Description of the task
Using the data below, output the first line and every line after it up to and including the line containing "up to [Qeq], and", exactly as written and with nothing added.

Stored items
┌──

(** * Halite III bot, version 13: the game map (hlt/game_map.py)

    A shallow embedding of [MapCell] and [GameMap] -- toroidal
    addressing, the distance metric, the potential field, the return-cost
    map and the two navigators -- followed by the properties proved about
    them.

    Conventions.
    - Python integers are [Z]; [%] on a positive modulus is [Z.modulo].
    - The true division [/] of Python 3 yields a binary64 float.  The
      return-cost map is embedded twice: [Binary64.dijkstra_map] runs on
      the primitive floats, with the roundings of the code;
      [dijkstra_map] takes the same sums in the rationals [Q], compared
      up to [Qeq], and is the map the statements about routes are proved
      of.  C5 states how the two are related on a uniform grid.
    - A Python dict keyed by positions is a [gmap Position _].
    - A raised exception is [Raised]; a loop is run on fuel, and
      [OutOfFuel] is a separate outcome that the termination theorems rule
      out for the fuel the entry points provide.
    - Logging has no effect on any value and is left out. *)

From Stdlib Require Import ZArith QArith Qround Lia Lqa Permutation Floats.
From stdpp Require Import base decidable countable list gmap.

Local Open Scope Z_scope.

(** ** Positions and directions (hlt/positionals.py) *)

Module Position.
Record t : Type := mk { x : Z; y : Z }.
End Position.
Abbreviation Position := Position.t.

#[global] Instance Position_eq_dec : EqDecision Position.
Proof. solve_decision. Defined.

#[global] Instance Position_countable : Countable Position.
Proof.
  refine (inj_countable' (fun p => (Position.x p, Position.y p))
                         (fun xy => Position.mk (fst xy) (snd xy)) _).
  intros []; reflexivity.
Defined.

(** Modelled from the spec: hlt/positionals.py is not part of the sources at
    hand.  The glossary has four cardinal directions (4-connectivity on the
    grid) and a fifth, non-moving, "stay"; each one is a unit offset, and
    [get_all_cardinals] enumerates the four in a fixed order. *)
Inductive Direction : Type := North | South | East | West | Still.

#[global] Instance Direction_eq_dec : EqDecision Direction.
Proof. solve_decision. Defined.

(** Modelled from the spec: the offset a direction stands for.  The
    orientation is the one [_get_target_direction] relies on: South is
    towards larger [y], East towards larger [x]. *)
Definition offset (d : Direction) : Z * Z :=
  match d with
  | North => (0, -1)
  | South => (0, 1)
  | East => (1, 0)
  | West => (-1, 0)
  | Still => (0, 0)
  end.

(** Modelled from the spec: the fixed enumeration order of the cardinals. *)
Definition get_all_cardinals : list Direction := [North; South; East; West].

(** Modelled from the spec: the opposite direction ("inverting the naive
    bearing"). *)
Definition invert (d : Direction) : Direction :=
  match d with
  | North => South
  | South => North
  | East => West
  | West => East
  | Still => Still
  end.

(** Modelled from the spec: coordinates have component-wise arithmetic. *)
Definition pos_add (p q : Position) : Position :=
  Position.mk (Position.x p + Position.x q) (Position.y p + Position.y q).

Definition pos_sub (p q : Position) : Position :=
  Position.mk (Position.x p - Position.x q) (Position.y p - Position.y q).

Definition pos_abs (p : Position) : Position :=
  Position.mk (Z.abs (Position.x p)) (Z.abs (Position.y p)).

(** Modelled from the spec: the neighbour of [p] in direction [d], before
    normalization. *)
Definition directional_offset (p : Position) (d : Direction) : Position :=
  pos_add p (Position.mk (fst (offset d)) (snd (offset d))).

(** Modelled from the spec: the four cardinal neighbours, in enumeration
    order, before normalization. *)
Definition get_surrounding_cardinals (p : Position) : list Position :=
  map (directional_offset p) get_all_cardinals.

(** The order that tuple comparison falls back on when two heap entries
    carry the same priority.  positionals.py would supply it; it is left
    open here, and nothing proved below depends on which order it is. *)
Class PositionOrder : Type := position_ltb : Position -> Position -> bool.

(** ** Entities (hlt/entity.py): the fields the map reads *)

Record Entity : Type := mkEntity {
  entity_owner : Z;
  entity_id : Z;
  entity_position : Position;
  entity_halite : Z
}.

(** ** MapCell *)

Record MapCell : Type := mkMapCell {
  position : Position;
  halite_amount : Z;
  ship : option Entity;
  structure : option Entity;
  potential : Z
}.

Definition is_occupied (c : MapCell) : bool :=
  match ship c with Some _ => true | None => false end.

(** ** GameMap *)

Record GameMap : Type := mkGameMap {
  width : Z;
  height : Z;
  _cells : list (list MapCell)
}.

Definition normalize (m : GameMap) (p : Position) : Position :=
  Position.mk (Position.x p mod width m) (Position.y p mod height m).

└──

Solution
(** * Halite III bot, version 13: the game map (hlt/game_map.py)

    A shallow embedding of [MapCell] and [GameMap] -- toroidal
    addressing, the distance metric, the potential field, the return-cost
    map and the two navigators -- followed by the properties proved about
    them.

    Conventions.
    - Python integers are [Z]; [%] on a positive modulus is [Z.modulo].
    - The true division [/] of Python 3 yields a binary64 float.  The
      return-cost map is embedded twice: [Binary64.dijkstra_map] runs on
      the primitive floats, with the roundings of the code;
      [dijkstra_map] takes the same sums in the rationals [Q], compared
      up to [Qeq], and is the map the statements about routes are proved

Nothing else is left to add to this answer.